With a sudden quick movement, you've forced your joint to go beyond its normal range of motion. (Ankle sprains are most common.) That's created a sprain, or injured ligament. Ligaments are the tissues that keep our bones together at the joint. When severely torn or injured they may need to be surgically repaired.

Blame it on warm weather

A lot of ankle sprains are seen during warmer weather. Why? Because that's when most of us spend time outside, running, hiking or playing volleyball.

During autumn and winter, playing rugby and netball often leads to ankle sprains. About 80 percent to 90 percent of the time, these types of ankle injuries occur when a person jumps in the air and lands incorrectly.

The three types of sprains

Ankle sprains are classically divided into three groups: Type I sprains are the mildest, followed by Type II and the extremely painful Type III’s.

With a Type I, minimal strain occurs when ligament fibres are stretched out. A Type II classification is assigned to partial ligament tears. When the ligament is completely torn, the patient has a Type III sprain.

They may also experience severe pain, swelling and bruising. And patients with Type III injuries usually find it very difficult to walk.

When to call a doctor

Too many patients don't take their injuries seriously. "The main thing," he says, is "don't say, 'it's just a sprain.' If improperly treated the injury could turn into a long-term disability."

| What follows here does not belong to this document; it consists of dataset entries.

(** When the download fails, an add-sheet request without overwrite for a
    name the stored workbook holds is not answered with a conflict: it is
    answered 200, the stored workbook is replaced by a new one, in which
    the sheet holds the seed text only, and the audit row is written. *)
Lemma existing_sheet_replaced_on_failed_download :
  storage sample_world !! target_key sample_config paid_context
  = Some (Xlsx data_workbook)
  ∧ is_Some (getWorksheet data_workbook "Data")
  ∧ passes_checks sample_config failing_env sample_user paid_context
      (OpAddSheet (Some "Data") false) sample_world
  ∧ fst (add_sheet sample_config failing_env sample_user paid_context (Some "Data")
           false sample_world)
    = Response 200 (BAddSheet "Data" ["Data"; "Sheet1"])
  ∧ storage (snd (add_sheet sample_config failing_env sample_user paid_context
                    (Some "Data") false sample_world))
      !! target_key sample_config paid_context
    = Some (writeBuffer failing_env [new_sheet "Sheet1"; seeded_sheet "Data"])
  ∧ excel_audit (snd (add_sheet sample_config failing_env sample_user paid_context
                        (Some "Data") false sample_world))
    = [AuditEntry "u1" "u1@example.com" "add_sheet" (Some "Data") 1762045200]
  ∧ ¬ conflict_on_existing_name sample_config failing_env sample_user paid_context
        "Data" sample_world.
Proof.
  assert (Hex : is_Some (getWorksheet data_workbook "Data")) by (eexists; reflexivity).
  split; [reflexivity |]. split; [exact Hex |].
  split; [split; reflexivity |].
  split; [reflexivity |]. split; [reflexivity |]. split; [reflexivity |].
  intros H. destruct H as [Hst _].
  - exists data_workbook. split; [reflexivity | exact Hex].
  - vm_compute in Hst. lia.
Qed.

Early treatment with the correct amount of physical activity can prevent chronic pain and improper healing. There are some warning signs that you might have a Type II or Type III sprain and should seek professional help.

You should watch for these symptoms:

  • Inability to bear weight and a large amount of swelling and bruising. In fact, swelling after an injury can even make the area feel numb.
  • The joint locks or is difficult to move.

Self-treating a sprain

If the sprain seems minor and you don't notice any of the above symptoms, you can try treating it yourself at home. Simply remember the acronym "R.I.C.E.", short for Rest, Ice, Compression and Elevation.

R.I.C.E is easy to remember, but injury-prone folks might want to memorize I.C.E.R. instead. That's the order in which to perform these steps.

  • First, ICE the affected area right away. That "freezes" the blood vessels and reduces swelling.
  • Then, COMPRESS the area of injury and wrap it with an elastic bandage. .
  • Next, ELEVATE the part of the body that you've injured to further reduce the swelling. .
  • Finally, REST the injured area for at least 24 to 48 hours.

    How to prevent ankle sprains

    If you are prone to ankle sprains, it is recommended that you wear high-top shoes. There are also many good over-the-counter ankle braces.